No one is ahead of his time, it is only that the particular variety of creating his time is the one that his contemporaries who are also creating their own time refuse to accept…For a very long time everybody refuses and then almost without a pause almost everybody accepts. In the history of the refused in the arts and literature the rapidity of the change is always startling.
Artistic styles often change and evolve over time. Techniques rejected by the contemporaries of Claude Monet and Vincent Van Gogh came to be adored and admired by the next generation. Something labeled “modern” during an artist’s own life may be considered “classic” by the next generation.
By definition, modernism embraces that which is new and innovative; however, it may also represent a return to past, even primitive models. Consider what elements of Max Thalmann’s Last Supper and Bernard Sleigh’s The Crucifixion: A Triptych appear both simultaneously progressive and yet medieval?
Bernard Sleigh (1872–1954) The Crucifixion: A Triptych
Purchased with funds provided by Verla Birrell and Campbell Foundation
YOU MAY NOTICE
Max Thalmann deliberately employs thick, broad lines to create figures and movement in his Last Supper.

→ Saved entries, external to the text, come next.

(** * Dify2OpenAI: the workflow handler (workflowHandler.js)

    A shallow embedding of [uploadFileToDify] and [handleRequest], the two
    functions of the workflow handler, together with the properties of the
    request and response translation that the specification states.

    JavaScript strings are represented by [string], holding the UTF-8
    encoding of the text: every string operation the handler uses
    ([startsWith], [slice], [split], [trim], [+], [includes]) works with
    ASCII delimiters only, so it commutes with this encoding. *)

From Stdlib Require Import ZArith Ascii String List Bool Lia.
From Stdlib.Strings Require Import Byte.
From Stdlib Require DecimalString.
From stdpp Require Import base strings list gmap.

Local Open Scope Z_scope.
Import ListNotations.

(** ** JavaScript strings *)

Module JsString.

Definition nl : ascii := "010"%char.
Definition dq : ascii := "034"%char.
Definition cr : ascii := "013"%char.

(** ["\n"] and ["\n\n"], as the source writes them. *)
Definition LF : string := String nl "".
Definition LFLF : string := String nl (String nl "").

(** [s.startsWith(p)] *)
Fixpoint startsWith (s p : string) {struct p} : bool :=
  match p with
  | EmptyString => true
  | String a p' =>
      match s with
      | String b s' => Ascii.eqb a b && startsWith s' p'
      | EmptyString => false
      end
  end.

(** [s.slice(n)] for [n >= 0] *)
Fixpoint slice (n : nat) (s : string) : string :=
  match n, s with
  | O, _ => s
  | S n', String _ s' => slice n' s'
  | S _, EmptyString => EmptyString
  end.

(** [s.includes(p)] *)
Fixpoint includes (s p : string) : bool :=
  startsWith s p ||
  match s with
  | EmptyString => false
  | String _ s' => includes s' p
  end.

(** [s.split(sep)] for a one-character separator: never empty, the last
    element is what follows the last separator. *)
Fixpoint split (sep : ascii) (s : string) : list string :=
  match s with
  | EmptyString => [EmptyString]
  | String c s' =>
      if Ascii.eqb c sep then EmptyString :: split sep s'
      else match split sep s' with
           | [] => [String c EmptyString]
           | l :: ls => String c l :: ls
           end
  end.

Definition rev (s : string) : string :=
  string_of_list_ascii (List.rev (list_ascii_of_string s)).

(** [s.endsWith(p)] *)
Definition endsWith (s p : string) : bool := startsWith (rev s) (rev p).

(** White space and line terminators of ECMAScript, which [trim] strips.
    One-byte ones: TAB, LF, VT, FF, CR, SP. *)
Definition ws1 (a : ascii) : bool :=
  match a with
  | "009" | "010" | "011" | "012" | "013" | " " => true
  | _ => false
  end%char.

(** U+00A0, encoded C2 A0. *)
Definition ws2 (a b : ascii) : bool :=
  match a, b with
  | "194", "160" => true
  | _, _ => false
  end%char.

(** U+1680 (E1 9A 80), U+2000..U+200A (E2 80 80..8A), U+2028, U+2029
    (E2 80 A8, A9), U+202F (E2 80 AF), U+205F (E2 81 9F), U+3000
    (E3 80 80) and U+FEFF (EF BB BF). *)
Definition ws3 (a b c : ascii) : bool :=
  match a, b, c with
  | "225", "154", "128" => true
  | "226", "128", x =>
      let n := nat_of_ascii x in
      ((128 <=? n)%nat && (n <=? 138)%nat)
      || (n =? 168)%nat || (n =? 169)%nat || (n =? 175)%nat
  | "226", "129", "159" => true
  | "227", "128", "128" => true
  | "239", "187", "191" => true
  | _, _, _ => false
  end%char.

(** [s.trimStart()] *)
Fixpoint trimStart (s : string) : string :=
  match s with
  | EmptyString => s
  | String a s1 =>
      if ws1 a then trimStart s1
      else match s1 with
           | EmptyString => s
           | String b s2 =>
               if ws2 a b then trimStart s2
               else match s2 with
                    | EmptyString => s
                    | String c s3 => if ws3 a b c then trimStart s3 else s
                    end
           end
  end.

(** The same on the reversed string: the encoded characters are met last
    byte first. *)
Fixpoint trimStart_rev (s : string) : string :=
  match s with
  | EmptyString => s
  | String a s1 =>
      if ws1 a then trimStart_rev s1
      else match s1 with
           | EmptyString => s
           | String b s2 =>
               if ws2 b a then trimStart_rev s2
               else match s2 with
                    | EmptyString => s
                    | String c s3 => if ws3 c b a then trimStart_rev s3 else s
                    end
           end
  end.

(** [s.trimEnd()] *)
Definition trimEnd (s : string) : string := rev (trimStart_rev (rev s)).

(** [s.trim()] *)
Definition trim (s : string) : string := trimEnd (trimStart s).

End JsString.

Import JsString.

(** ** JavaScript values

    The values the handler meets are those of JSON documents (the request
    body, the backend's replies) plus [undefined]. Numbers are the integers:
    the handler only reads token counts and time stamps. *)

#[local] Unset Elimination Schemes.
Inductive jsval : Type :=
| VUndef
| VNull
| VBool (b : bool)
| VNum (n : Z)
| VStr (s : string)
| VArr (items : list jsval)
| VObj (fields : list (string * jsval)).
#[local] Set Elimination Schemes.

(** What a JavaScript evaluation ends in: a value, or a thrown error. *)
Inductive error : Type :=
| TypeError (what : string)
| SyntaxError (what : string)
| FetchError (what : string)
| Error (message : string).

Inductive outcome (A : Type) : Type :=
| Ok (a : A)
| Throw (e : error).
Arguments Ok {A} a.
Arguments Throw {A} e.

Module Js.

(** [error.message] *)
Definition message (e : error) : string :=
  match e with
  | TypeError m | SyntaxError m | FetchError m | Error m => m
  end.

(** ToBoolean: what [if (v)], [!v], [a && b] and [a || b] test. *)
Definition truthy (v : jsval) : bool :=
  match v with
  | VUndef | VNull => false
  | VBool b => b
  | VNum n => negb (Z.eqb n 0)
  | VStr s => negb (String.eqb s "")
  | VArr _ | VObj _ => true
  end.

(** [a || b] *)
Definition or (a b : jsval) : jsval := if truthy a then a else b.

(** The first binding of a key among the own properties of an object. *)
Fixpoint assoc (k : string) (fields : list (string * jsval)) : jsval :=
  match fields with
  | [] => VUndef
  | (k', v) :: rest => if String.eqb k k' then v else assoc k rest
  end.

(** [v[k]] and [v.k]. Reading a property of [undefined] or [null] throws;
    a key that an object does not have reads as [undefined]. The keys the
    handler reads are field names of JSON documents and configured variable
    names: inherited members and the indices and [length] of strings and
    arrays are not among them, so every other value reads as [undefined]. *)
Definition get (v : jsval) (k : string) : outcome jsval :=
  match v with
  | VUndef => Throw (TypeError ("Cannot read properties of undefined (reading '" +:+ k +:+ "')"))
  | VNull => Throw (TypeError ("Cannot read properties of null (reading '" +:+ k +:+ "')"))
  | VObj fields => Ok (assoc k fields)
  | _ => Ok VUndef
  end.

Definition isUndefined (v : jsval) : bool :=
  match v with VUndef => true | _ => false end.

Definition isArray (v : jsval) : bool :=
  match v with VArr _ => true | _ => false end.

(** [typeof v === "string"] *)
Definition isString (v : jsval) : bool :=
  match v with VStr _ => true | _ => false end.

(** [v === "..."] *)
Definition eqStr (v : jsval) (s : string) : bool :=
  match v with VStr s' => String.eqb s' s | _ => false end.

Definition decimal (n : Z) : string :=
  DecimalString.NilZero.string_of_int (Z.to_int n).

Fixpoint join (sep : string) (l : list string) : string :=
  match l with
  | [] => ""
  | [s] => s
  | s :: rest => s +:+ sep +:+ join sep rest
  end.

(** ToString: [String(v)], [v + "\n"] and template literals. *)
Fixpoint toString (v : jsval) : string :=
  match v with
  | VUndef => "undefined"
  | VNull => "null"
  | VBool true => "true"
  | VBool false => "false"
  | VNum n => decimal n
  | VStr s => s
  | VArr items =>
      join "," (List.map (fun x => match x with
                                   | VUndef | VNull => ""
                                   | _ => toString x
                                   end) items)
  | VObj _ => "[object Object]"
  end.

Definition hexdigit (n : nat) : ascii :=
  ascii_of_nat (if (n <? 10)%nat then 48 + n else 87 + n)%nat.

(** One character of a string inside a JSON string literal. *)
Definition quoteChar (a : ascii) : string :=
  match a with
  | "034"%char => String "\" (String dq "")
  | "\"%char => "\\"
  | "008"%char => "\b"
  | "009"%char => "\t"
  | "010"%char => "\n"
  | "012"%char => "\f"
  | "013"%char => "\r"
  | _ =>
      let n := nat_of_ascii a in
      if (n <? 32)%nat
      then "\u00" +:+ String (hexdigit (n / 16)) (String (hexdigit (n mod 16)) "")
      else String a ""
  end.

Fixpoint quoteChars (s : string) : string :=
  match s with
  | EmptyString => ""
  | String a s' => quoteChar a +:+ quoteChars s'
  end.

Definition quote (s : string) : string := String dq (quoteChars s +:+ String dq "").

(** [JSON.stringify(v)] of a value other than [undefined]: a property
    whose value is [undefined] is left out, an [undefined] array element is
    written [null]. *)
Fixpoint stringify (v : jsval) : string :=
  match v with
  | VUndef | VNull => "null"
  | VBool true => "true"
  | VBool false => "false"
  | VNum n => decimal n
  | VStr s => quote s
  | VArr items => "[" +:+ join "," (List.map stringify items) +:+ "]"
  | VObj fields =>
      "{" +:+ join "," (List.flat_map
                    (fun kv : string * jsval => let (k, x) := kv in
                               if isUndefined x then @nil string
                               else [quote k +:+ ":" +:+ stringify x])
                    fields) +:+ "}"
  end.

(** [JSON.stringify(v, null, 2)]: the same document, one element or
    property a line, indented by two spaces a level; [ind] is the
    indentation of the line the value starts on. *)
Fixpoint stringify2 (ind : string) (v : jsval) : string :=
  let ind' := ind +:+ "  " in
  let block (opening closing : string) (lines : list string) : string :=
    match lines with
    | [] => opening +:+ closing
    | _ => opening +:+ LF +:+ ind' +:+ join ("," +:+ LF +:+ ind') lines
           +:+ LF +:+ ind +:+ closing
    end in
  match v with
  | VArr items => block "[" "]" (List.map (stringify2 ind') items)
  | VObj fields =>
      block "{" "}" (List.flat_map
                       (fun kv : string * jsval => let (k, x) := kv in
                          if isUndefined x then @nil string
                          else [quote k +:+ ": " +:+ stringify2 ind' x])
                       fields)
  | _ => stringify v
  end.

The single outline around each apostle seated at the table takes the place of individualized detail. Instead, the compositional focus is on the stylized figure of Christ and the light emanating from him, which draws the viewer’s attention to the glory and power of the Lord.
Bernard Sleigh’s Crucifixion moves away from the academic tradition of intense detail and perfected anatomy in favor of more simplified forms and flattened backgrounds. Though created in 1906, Sleigh purposely rejects contemporary trends such as Cubism and Fauvism and embraces earlier traditions such as medieval stained glass. With an emphasis on outlines and overlapping forms, the figures appear flattened, like imagery from illuminated manuscripts.